When Isaac is bound on Mt. Moriah as a sacrifice, the entire future existence of the Jewish people appears to be in peril, until God reveals the horn tangled ram as the "proper" sacrifice. In a much later period of our history, in other physically threatening circumstances, the salvation of the Jewish people would lead to the establishment of the holiday of Purim.

While Isaac seems not to have feared on Mt. Moriah, years later, after he had blessed his son Jacob in the guise of Esau and the actual Esau then subsequently appears, Isaac is then "seized with a violent fit of trembling"(Gen. 27:33). As Rabbi Isaac Bernstein points out, Isaac realizes that he had been fooled by Esau's "verbal entrapments" and the thought that future generations might similarly be spiritually led astray by either words or deeds aroused fear within him in a manner that the threat of physical destruction could not.

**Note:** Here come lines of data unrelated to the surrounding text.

(** * GoAWS: the reusable connection, the request pipe and the SimpleDB
      paginated Select, embedded from the Go sources

    - [Dialer]  : dialer.go, the mutex-guarded [ReusableConn]
    - [Pipe]    : the [Conn] request pipe over a [ReusableConn]
    - [SDB]     : sdb/domain.go ([Domain.Select], [Domain.GetAttribute],
                  [Domain.DeleteAttribute])
    - [S3Util]  : the [s3] module of the command line tool
                  ([DefaultS3Service] and the commands)

    Go values are modelled as follows.  A nilable pointer or interface is
    an [option]; a Go [(value, error)] pair stays a pair, because both
    components are independent in Go.  Calling a method through a nil
    interface panics, which is an outcome of its own.  Everything the
    program asks of the outside (the [Dialer] closure, the [net.Conn]
    methods) is answered by an environment that may look at the whole
    history of earlier calls; every such call is appended to that history,
    so that statements can speak about which calls were made, on which
    socket, and in which order. *)

From Stdlib Require Import ZArith List String Bool Lia.
From stdpp Require Import base option list strings gmap.

Open Scope Z_scope.
Open Scope string_scope.
Open Scope list_scope.

(** ** Shared data: the Go library types the three files exchange *)

Module Net.

(** [[]byte] *)
Definition bytes := list Byte.byte.

(** The identity of a [net.Conn] object handed out by a [Dialer]. *)
Definition sock := nat.

(** A non-nil [error] value. *)
Definition error := string.

(** [net.Addr] *)
Definition addr := string.

(** [time.Time], as the offset in nanoseconds from the zero instant. *)
Definition time := Z.

Definition IsZero (t : time) : bool := (t =? 0)%Z.

(** [url.Values], a [map[string][]string]. *)
Abbreviation Values := (gmap string (list string)).
(** [f1 = r => conn.removeListener("error", f2) && callback(null, r)];
    being registered with [once] it is taken off "reply" before it runs.
    [removeListener] returns the emitter, which is truthy. *)
Definition f1 (k : nat) (r : string) (w : World) : World :=
  callback k (CbOk r)
    {| destroyed := destroyed w; written := written w;
       reply_once := removeListener k (reply_once w);
       error_once := removeListener k (error_once w);
       promises := promises w; invoked := invoked w |}.

Definition f2 (k : nat) (e : string) (w : World) : World :=
  callback k (CbErr e)
    {| destroyed := destroyed w; written := written w;
       reply_once := removeListener k (reply_once w);
       error_once := removeListener k (error_once w);
       promises := promises w; invoked := invoked w |}.

(** [conn.emit("reply", r)]: every listener registered when the emit
    starts is called, in registration order. *)
Definition emit_reply (r : string) (w : World) : World :=
  foldl (λ w' k, f1 k r w') w (reply_once w).

Definition emit_error (e : string) (w : World) : World :=
  foldl (λ w' k, f2 k e w') w (error_once w).

(** The invocations of the callback of call [k], oldest first. *)
Definition invocations (k : nat) (w : World) : list CbArgs :=
  omap (λ p, if decide (p.1 = k) then Some p.2 else None) (invoked w).

(** Listeners and log entries belong to calls that were made. *)
Definition wf (w : World) : Prop :=
  Forall (λ k, k < length (promises w)) (reply_once w) ∧
  Forall (λ k, k < length (promises w)) (error_once w) ∧
  Forall (λ p, p.1 < length (promises w)) (invoked w).

Definition fresh_socket (d : bool) : World :=
  mkWorld d [] [] [] [] [].

End Basic.

(** ** lib/pool.js *)

Module Pool.

(** An error value, as far as [e.constructor === ConnectionError] can
    tell: a [ConnectionError] or an error of some other class. *)
Inductive JsError :=
  | ConnectionError (message : string)
  | OtherError (name message : string).

Definition is_ConnectionError (e : JsError) : bool :=
  match e with ConnectionError _ => true | OtherError _ _ => false end.

(** A PoolConnection object.  [conn] counts the RedisConnection objects
    made for it so far ([0]: [this.conn] is still undefined); the
    current one is the last. *)
Record PoolConnection := mkPoolConnection {
  idx : nat;
  broken : bool;
  free : bool;
  conn : nat
}.

Definition set_free (b : bool) (x : PoolConnection) : PoolConnection :=
  {| idx := idx x; broken := broken x; free := b; conn := conn x |}.

Definition set_broken (b : bool) (x : PoolConnection) : PoolConnection :=
  {| idx := idx x; broken := b; free := free x; conn := conn x |}.

Definition set_conn (x : PoolConnection) : PoolConnection :=
  {| idx := idx x; broken := broken x; free := free x; conn := S (conn x) |}.

(** One call of [getConnection()], named by its number, and where it
    stands.  The first five constructors are states of the async call
    and of the promise made by [waitForRelease]; the last four record
    what became of the call and of the connection it returned.
    [Holding], [Lost] and [Released] differ only for the bookkeeping of
    who holds a connection: the caller has the same object in hand in
    all three, and no pool code reads the difference. *)
Inductive Task :=
  | AwaitInit (i : nat)     (* getNewConnection, at [await conn.initialize()] *)
  | AwaitRelease            (* getOldConnection, at [await this.waitForRelease()], promise pending *)
  | Resolved (i : nat)      (* that promise fulfilled with connections[i], continuation not yet run *)
  | Rejected (e : JsError)  (* that promise rejected, continuation not yet run *)
  | AwaitRepair (i : nat)   (* getOldConnection, at [await conn.repair()] *)
  | Holding (i : nat)       (* returned connections[i]; neither released nor broken since *)
  | Lost (i : nat)          (* returned connections[i]; its link broke since *)
  | Released (i : nat)      (* returned connections[i]; the caller called release() *)
  | Failed (e : JsError).   (* getConnection() rejected with e *)

(** What an observer of the pool sees, in order. *)
Inductive Obs :=
  | Emit (i : nat)               (* emitter.emit("release", i) *)
  | Push (c : nat)               (* queue.push of the entry of call c *)
  | Res (c : nat) (i : nat)      (* entry.res(connections[i]) *)
  | Rej (c : nat) (e : JsError). (* entry.rej(e) *)

(** The pool object, the calls in flight and the observations so far.
    A queue entry [{ res, rej }] is named by the call whose promise it
    settles. *)
Record State := mkState {
  queue : list nat;
  connections : list PoolConnection;
  size : nat;
  connectionLimit : nat;
  tasks : list Task;
  trace : list Obs
}.

Definition upd_queue (f : list nat → list nat) (s : State) : State :=
  mkState (f (queue s)) (connections s) (size s) (connectionLimit s) (tasks s) (trace s).
Definition upd_connections (f : list PoolConnection → list PoolConnection) (s : State) : State :=
  mkState (queue s) (f (connections s)) (size s) (connectionLimit s) (tasks s) (trace s).
Definition upd_size (f : nat → nat) (s : State) : State :=
  mkState (queue s) (connections s) (f (size s)) (connectionLimit s) (tasks s) (trace s).
Definition upd_tasks (f : list Task → list Task) (s : State) : State :=
  mkState (queue s) (connections s) (size s) (connectionLimit s) (f (tasks s)) (trace s).
Definition upd_trace (f : list Obs → list Obs) (s : State) : State :=
  mkState (queue s) (connections s) (size s) (connectionLimit s) (tasks s) (f (trace s)).

(** [new RedisConnectionPool(config)]: [connectionLimit] defaults to 10. *)
Definition RedisConnectionPool (config : option nat) : State :=
  mkState [] [] 0 (default 10 config) [] [].

(** *** Synchronous code: state, exceptions, and being stuck

    [None] stands for the TypeError of reading a property of
    [undefined]; it needs an index outside the pool, which no
    PoolConnection carries. *)
Inductive Outcome (A : Type) :=
  | Return (a : A)
  | Throw (e : JsError).
Arguments Return {A} a.
Arguments Throw {A} e.

Definition M (A : Type) : Type := State → option (Outcome A * State).

#[global] Instance M_ret : MRet M := λ A a s, Some (Return a, s).
#[global] Instance M_bind : MBind M := λ A B f m s,
  match m s with
  | Some (Return a, s') => f a s'
  | Some (Throw e, s') => Some (Throw e, s')
  | None => None
  end.

Definition throw {A} (e : JsError) : M A := λ s, Some (Throw e, s).
Definition stuck {A} : M A := λ _, None.
Definition gets {A} (f : State → A) : M A := λ s, Some (Return (f s), s).
Definition modify (f : State → State) : M unit := λ s, Some (Return tt, f s).
Definition log (o : Obs) : M unit := modify (upd_trace (λ t, t ++ [o])).

(** Settling the promise of call [c]: only a pending promise changes. *)
Definition settle (c : nat) (t : Task) (ts : list Task) : list Task :=
  match ts !! c with
  | Some AwaitRelease => <[c := t]> ts
  | _ => ts
  end.

Definition res (c i : nat) : M unit :=
  modify (upd_tasks (settle c (Resolved i)));; log (Res c i).

Definition rej (c : nat) (e : JsError) : M unit :=
  modify (upd_tasks (settle c (Rejected e)));; log (Rej c e).

(** [x => x.free || x.broken] *)
Definition avail (x : PoolConnection) : bool := free x || broken x.

Definition find_avail (cs : list PoolConnection) : option (nat * PoolConnection) :=
  list_find (λ x, Is_true (avail x)) cs.

(** [queueHandler(idx)], lines 33-46. *)
Definition queueHandler (i : nat) : M unit :=
  cs ← gets connections;
  match cs !! i with
  | None => stuck
  | Some conn =>
      if negb (free conn) && negb (broken conn) then mret tt
      else
        q ← gets queue;
        match q with
        | [] => mret tt
        | w :: q' =>
            modify (upd_connections (alter (set_free false) i));;
            modify (upd_queue (λ _, q'));;
            res w i
        end
  end.

Definition emit (i : nat) : M unit := log (Emit i);; queueHandler i.

(** Bookkeeping: a broken link ends the hold of whoever was given the
    connection. *)
Definition lose (i : nat) (t : Task) : Task :=
  match t with
  | Holding j => if decide (j = i) then Lost j else t
  | _ => t
  end.

(** [this.broken = true]; the second line is the bookkeeping that goes
    with it. *)
Definition mark_broken (i : nat) : M unit :=
  modify (upd_connections (alter (set_broken true) i));;
  modify (upd_tasks (fmap (lose i))).

(** [handleServerBroken()], lines 209-213. *)
Definition handleServerBroken (i : nat) : M unit :=
  mark_broken i;; emit i.

(** [release()], lines 231-235. *)
Definition release (i : nat) : M unit :=
  modify (upd_connections (alter (set_free true) i));; emit i.

(** [handleExecuteError(e)], lines 241-247. *)
Definition handleExecuteError (i : nat) (e : JsError) : M unit :=
  (if is_ConnectionError e then mark_broken i;; emit i else mret tt);;
  throw e.

(** [try { ... } catch (e) { h(e) }] around an awaited promise that
    settled with [r]. *)
Definition try_await {A} (r : JsError + A) (h : JsError → M A) : M A :=
  match r with
  | inr a => mret a
  | inl e => h e
  end.

Inductive Value :=
  | Undefined
  | Reply (r : string).
(** Parsing a list of texts that are the texts of members of [S], each of
    which reads back as itself, collects exactly those members. *)
Lemma ParseState_fold pddl (S : State) (texts : list string) :
  (∀ P, P ∈ S → Proposition_Parse pddl (Proposition_to_string P) = Ok P) →
  Forall (λ text, ∃ P, P ∈ S ∧ text = Proposition_to_string P) texts →
  ∀ X : State,
    ∃ Y : State,
      foldR (λ (state : State) str_prop,
               P ← Proposition_Parse pddl str_prop; Ok ({[P]} ∪ state))
            X texts = Ok Y
      ∧ ∀ P, P ∈ Y ↔ P ∈ X ∨ (P ∈ S ∧ Proposition_to_string P ∈ texts).
Proof.
  intros Hround. induction 1 as [|text texts (P0 & HP0 & ->) _ IH]; intros X.
  - exists X. split; [done|]. intros P. rewrite elem_of_nil. tauto.
  - cbn [foldR]. rewrite (Hround P0 HP0). simpl.
    destruct (IH ({[P0]} ∪ X)) as (Y & HY & Hmem). exists Y. split; [done|].
    intros P. rewrite Hmem, elem_of_union, elem_of_singleton, elem_of_cons.
    split.
    + intros [[Heq|HX]|[HS Hin]]; [|tauto|tauto].
      subst P. right. split; [done | by left].
    + intros [HX|[HS [Heq|Hin]]]; [tauto| |tauto].
      left. left. by apply (ParseState_fold_inj pddl S).
Qed.

Lemma ParseState_Stringify_round pddl (S : State) :
  (∀ P, P ∈ S → Proposition_Parse pddl (Proposition_to_string P) = Ok P) →
  ParseState pddl (Stringify S) = Ok S.
Proof.
  intros Hround. unfold ParseState, Stringify.
  destruct (ParseState_fold pddl S
              (std_set_order
                 (set_map (D := gset string) Proposition_to_string S))
              Hround) with (X := (∅ : State)) as (Y & HY & Hmem).
  { apply Forall_forall. intros text Htext.
    apply elem_of_std_set_order, elem_of_map in Htext as (P & -> & HP).
    by exists P. }
  rewrite HY. f_equal. apply set_eq. intros P. rewrite Hmem.
  rewrite elem_of_std_set_order, elem_of_map. split.
  - intros [[]%elem_of_empty|[HP _]]. done.
  - intros HP. right. split; [done|]. by exists P.
Qed.

(** ** Validated façades *)

Lemma forallb_Forall {A} (p : A → bool) (l : list A) :
  forallb p l = true ↔ Forall (λ x, p x = true) l.
Proof.
  rewrite forallb_forall, Forall_forall.
  split; intros H x Hx; apply H; by apply list_elem_of_In.
Qed.

Lemma wf_pddl_spec pddl :
  wf_pddl pddl = true →
  NoDup (Object_name <$> objects_ pddl)
  ∧ Forall (λ o, ident_ok (Object_name o) = true) (objects_ pddl)
  ∧ object_map_ pddl = CreateObjectTypeMap (objects_ pddl)
  ∧ NoDup (Action_name <$> actions_ pddl)
  ∧ Forall (λ a, wf_action pddl a = true) (actions_ pddl)
  ∧ Forall (λ d, wf_derived pddl d = true) (derived_predicates_ pddl)
  ∧ (∀ P, P ∈ initial_state_ pddl → registered pddl P = true).
Proof.
  unfold wf_pddl. rewrite !andb_true_iff, !bool_decide_eq_true, !forallb_Forall.
  intros [[[[[[H1 H2] H3] H4] H5] H6] H8]. repeat split; try done.
  intros P HP. rewrite Forall_forall in H8. by apply H8, elem_of_elements.
Qed.

(** Everything filed in the type index is in the object list. *)
Lemma CreateObjectTypeMap_elem_of (objs : list Object) (ty : string) (o : Object) :
  o ∈ objects_of_type (CreateObjectTypeMap objs) ty → o ∈ objs.
Proof.
  unfold CreateObjectTypeMap. rewrite CreateObjectTypeMap_outer.
  unfold objects_of_type at 1. rewrite lookup_empty. simpl.
  rewrite list_elem_of_In, in_flat_map.
  intros (o' & Ho' & Hin). apply list_elem_of_In in Hin.
  apply list_elem_of_fmap in Hin as (? & -> & _). by apply list_elem_of_In.
Qed.

Lemma product_spec {A} (ls : list (list A)) :
  ∀ t, t ∈ product ls ↔ Forall2 (λ x l, x ∈ l) t ls.
Proof.
  induction ls as [|l ls IH]; intros t; simpl.
  - rewrite list_elem_of_singleton. split; [by intros -> | by inversion 1].
  - rewrite list_elem_of_In, in_flat_map. split.
    + intros (x & Hx & Ht). apply list_elem_of_In in Ht.
      apply list_elem_of_fmap in Ht as (t' & -> & Ht'). constructor.
      * by apply list_elem_of_In.
      * by apply IH.
    + inversion 1 as [|x ? t' ? Hx Ht']; subst. exists x. split.
      * by apply list_elem_of_In.
      * apply list_elem_of_In, list_elem_of_fmap. exists t'.
        split; [done | by apply IH].
Qed.

Lemma ParameterGenerator_spec object_map params t :
  t ∈ ParameterGenerator object_map params →
  length t = length params
  ∧ Forall (λ o, ∃ ty, o ∈ objects_of_type object_map ty) t.
Proof.
  unfold ParameterGenerator. rewrite product_spec. intros H.
  split.
  - apply Forall2_length in H. by rewrite length_fmap in H.
  - rewrite Forall2_fmap_r in H. induction H as [|o p t ps Ho _ IH];
      constructor; [|done].
    unfold param_objects in Ho. apply union_first_elem_of in Ho as [Ho _].
    apply list_elem_of_In, in_flat_map in Ho as (ty & _ & Ho).
    exists ty. by apply list_elem_of_In.
Qed.

Lemma ParameterGenerator_registered pddl params t :
  object_map_ pddl = CreateObjectTypeMap (objects_ pddl) →
  t ∈ ParameterGenerator (object_map_ pddl) params →
  length t = length params ∧ Forall (λ o, o ∈ objects_ pddl) t.
Proof.
  intros Hmap [Hlen Hobjs]%ParameterGenerator_spec. split; [done|].
  eapply Forall_impl; [exact Hobjs|]. intros o [ty Ho]. rewrite Hmap in Ho.
  by eapply CreateObjectTypeMap_elem_of.
Qed.

(** ** Substitutions *)

Lemma find_binding (σ : Substitution) (x : string) :
  x ∈ σ.*1 →
  ∃ b, List.find (λ b, bool_decide (b.1 = x)) σ = Some b ∧ b ∈ σ.
Proof.
  induction σ as [|b σ IH]; simpl; [by intros ?%elem_of_nil|].
  intros [->|Hx]%elem_of_cons.
  - exists b. rewrite bool_decide_eq_true_2 by done. split; [done | left].
  - destruct (bool_decide (b.1 = x)).
    + exists b. split; [done | left].
    + destruct (IH Hx) as (b' & Hfind & Hin). exists b'.
      split; [done | by right].
Qed.
(** * ai-repo-insights: scoring, ranking and history-tracking core

    A shallow embedding of the Go packages [models], [classifier],
    [calculator], [history] and [summary], followed by the properties
    established about them.

    Conventions of the embedding:
    - a Go [string] is a sequence of bytes, here a [string] of 8-bit
      [ascii] characters; the functions of package [strings] are modelled
      on ASCII text (bytes below 128), where Go's Unicode-aware functions
      and the byte-wise ones below agree;
    - a Go [int] is a 64-bit two's complement integer, here a [Z] with the
      wrap-around written out where the code computes on stored values;
    - a Go [map[string]V] is a [gmap string V]; a [range] over a map visits
      its entries in an order Go leaves unspecified, here an explicit
      enumeration handed to the function that ranges;
    - a Go [float64] is an IEEE 754 binary64 number, here a [spec_float]
      with precision 53 and maximal exponent 1024;
    - a Go slice is a window on a backing array that lives in a heap. *)

From Stdlib Require Import ZArith Bool Ascii String List Lia.
From Stdlib Require Import Floats.SpecFloat.
From Stdlib Require Import Sorting.Sorted Sorting.Permutation.
From stdpp Require Import base option list gmap strings.

Local Open Scope string_scope.
Local Open Scope Z_scope.

(** ** Go's [int] *)

Module GoInt.

Definition minInt : Z := - 2 ^ 63.
Definition maxInt : Z := 2 ^ 63 - 1.

(** The value a 64-bit register holds after an operation whose exact
    result is [z]. *)
Definition wrap (z : Z) : Z := (z + 2 ^ 63) mod 2 ^ 64 - 2 ^ 63.

Definition add (x y : Z) : Z := wrap (x + y).

(** [x++] *)
Definition incr (x : Z) : Z := add x 1.

Definition inRange (z : Z) : Prop := minInt <= z <= maxInt.

End GoInt.

(** ** Go's [float64] *)

Module float64.

Definition prec : Z := 53.
Definition emax : Z := 1024.

Definition add := SFadd prec emax.
Definition mul := SFmul prec emax.
Definition div := SFdiv prec emax.

(** [float64(x)] for an [int] [x]: the nearest binary64 number, ties to
    even. *)
Definition ofInt (x : Z) : spec_float := binary_normalize prec emax x 0 false.

(** The [float64] a decimal constant [num/den] of the source denotes:
    the nearest binary64 number ([num] and [den] are small, hence exact,
    and the division rounds once). *)
Definition constant (num den : Z) : spec_float := div (ofInt num) (ofInt den).

(** The integer part of a finite number, rounding toward zero. *)
Definition truncate (f : spec_float) : option Z :=
  match f with
  | S754_zero _ => Some 0
  | S754_finite s m e =>
      let magnitude := Z.shiftl (Zpos m) e in
      Some (if s then - magnitude else magnitude)
  | _ => None
  end.

(** The largest integer not above a finite number. *)
Definition floor (f : spec_float) : option Z :=
  match f with
  | S754_zero _ => Some 0
  | S754_finite s m e => Some (Z.shiftl (if s then Zneg m else Zpos m) e)
  | _ => None
  end.

(** The conversion of [f] to [int] that takes [integerPart f] as its
    value. Where that is no [int] (NaN, an infinity, a value out of
    range) Go leaves the result to the implementation; amd64 gives the
    least [int]. *)
Definition convert (integerPart : spec_float -> option Z) (f : spec_float) : Z :=
  match integerPart f with
  | Some z => if (GoInt.minInt <=? z) && (z <=? GoInt.maxInt) then z else GoInt.minInt
  | None => GoInt.minInt
  end.

(** [int(f)]: Go truncates toward zero. *)
Definition toInt (f : spec_float) : Z := convert truncate f.

(** Neither a negative number nor minus infinity. *)
Definition notNegative (f : spec_float) : Prop :=
  match f with
  | S754_finite true _ _ | S754_infinity true => False
  | _ => True
  end.

End float64.

(** ** Package [models] *)

(** Field names are those of the Go structs; where two structs share a
    field name the later one carries a prefix ([rep_RepoKey] is
    [RepeaterInfo.RepoKey]). *)

Module models.

(** [time.Time], as the instant it denotes (nanoseconds since the epoch). *)
Definition Time := Z.

Record RepoMetadata := {
  Owner : string;
  Name : string;
  URL : string;
  Description : string;
  Language : string;
  Topics : list string;
  Stars : Z;
  Forks : Z;
  StarsToday : Z;
  StarsThisWeek : Z;
  StarsThisMonth : Z;
  CreatedAt : Time
}.

Record ClassifiedRepo := {
  Metadata : RepoMetadata;
  Categories : list string;
  PrimaryCategory : string;
  MatchScore : Z
}.

Record ScoredRepo := {
  Repo : ClassifiedRepo;
  TotalStars : Z;
  Heat7 : Z;
  Heat30 : Z;
  Prev30 : Z;
  Score : Z
}.

(** [func (r *RepoMetadata) Key() string] *)
Definition RepoMetadata_Key (r : RepoMetadata) : string :=
  Owner r ++ "/" ++ Name r.

(** [func (c *ClassifiedRepo) Key() string] *)
Definition ClassifiedRepo_Key (c : ClassifiedRepo) : string :=
  RepoMetadata_Key (Metadata c).

(** [func (s *ScoredRepo) Key() string] *)
Definition Key (s : ScoredRepo) : string :=
  ClassifiedRepo_Key (Repo s).

(** [func (s *ScoredRepo) SortKey() (int, int)] *)
Definition SortKey (s : ScoredRepo) : Z * Z := (Heat30 s, Score s).

Record RepoHistory := {
  WeeksInTop : Z;
  LastSeenReport : string;
  LastSeenDate : string;
  FirstSeenReport : string;
  FirstSeenDate : string
}.

(** [History.History] is the map, [History.LatestReport] the ID of the
    last report. *)
Record History := {
  LatestReport : string;
  HistoryMap : gmap string RepoHistory
}.

(** [func NewHistory() *History] *)
Definition NewHistory : History :=
  {| LatestReport := ""; HistoryMap := ∅ |}.

Record MetaInfo := {
  RunDate : string;
  meta_WindowDays : Z;
  meta_ShortWindowDays : Z;
  meta_TopN : Z;
  meta_FilterDomain : string
}.

Record CategoryStats := {
  cat_Name : string;
  cat_Count : Z;
  AvgHeat7 : spec_float;
  AvgScore : spec_float
}.

Record LanguageStats := {
  lang_Name : string;
  lang_Count : Z
}.

Record NewReposInfo := {
  new_Count : Z;
  ThresholdDays : Z;
  new_Repos : list string
}.

Record DarkHorseInfo := {
  dh_RepoKey : string;
  dh_RepoName : string;
  dh_URL : string;
  dh_Score : Z;
  dh_Heat30 : Z;
  dh_Heat7 : Z;
  dh_Category : string
}.

Record RepeaterInfo := {
  rep_RepoKey : string;
  rep_RepoName : string;
  rep_URL : string;
  rep_WeeksInTop : Z;
  CurrentHeat7 : Z;
  rep_Category : string
}.

Record TopRepoInfo := {
  Rank : Z;
  top_RepoKey : string;
  top_RepoName : string;
  top_URL : string;
  top_Category : string;
  top_Language : string;
  top_Heat7 : Z;
  top_Heat30 : Z;
  top_Score : Z;
  top_Description : string
}.

Record SummaryJSON := {
  Meta : MetaInfo;
  sum_Categories : list CategoryStats;
  Languages : list LanguageStats;
  NewRepos : NewReposInfo;
  DarkHorses : list DarkHorseInfo;
  Repeaters : list RepeaterInfo;
  TopRepos : list TopRepoInfo
}.

(** [func FormatRepoURL(owner string, name string) string] *)
Definition FormatRepoURL (owner name : string) : string :=
  "https://github.com/" ++ owner ++ "/" ++ name.

(** [func FormatRepoKey(owner string, name string) string] *)
Definition FormatRepoKey (owner name : string) : string :=
  owner ++ "/" ++ name.

(** What a call of [ParseRepoKey] ends with: the two parts and a nil
    error, an error, or the panic of an index out of range. *)
Inductive ParseResult :=
| Parsed (owner name : string)
| Invalid (err : string)
| IndexPanic.

(** [key[lo:hi]] *)
Definition sliceOf (key : string) (lo hi : nat) : string :=
  substring lo (hi - lo) key.

(** [fmt.Errorf] with the format of [ParseRepoKey]. *)
Definition invalidKey (key : string) : string :=
  "invalid repo key format: " ++ key.

(** The loop of [ParseRepoKey], at index [i] with [rest = key[i:]]:
    either it returns, or it ends with [parsed], [n] and [start].
    [parsed] is an array of two strings. *)
Fixpoint parseLoop (key rest : string) (i : nat) (parsed : list string) (n start : nat)
    : ParseResult + (list string * nat * nat) :=
  match rest with
  | EmptyString => inr (parsed, n, start)
  | String ch rest' =>
      if Ascii.eqb ch "/"
      then
        if (2 <=? n)%nat then inl (Invalid (invalidKey key))
        else if (n <? 2)%nat
             then parseLoop key rest' (S i) (<[n := sliceOf key start i]> parsed)
                            (S n) (S i)
             else inl IndexPanic
      else parseLoop key rest' (S i) parsed n start
  end.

Many years later the holiday of Chanukah would commemorate the spiritual salvation of the Jewish people from the Greeks, who had sought not to physically harm us, but to simply "neutralize" Judaism.

In this week's Torah reading, Joseph's brothers perceive him, or more precisely, his dreams, as a threat to their physical existence. Accordingly, they begin to plot to neutralize him by slaying him. Upon reflection of the gravity that this sin would potentially carry, the brothers decide that they can achieve the same ends by settling for the "compromise" of throwing Joseph into "an empty pit with no water"(Gen. 37:24). Rashi's commentary here explains that the significance of the Torah's need to inform us that an empty pit was without water is that in the water's absence, snakes and scorpions had seeped in to fill the ensuing vacuum. The mistaken assumption of the brothers was that a void could remain neutral, when in reality, the absence of good actually invites the penetration of bad.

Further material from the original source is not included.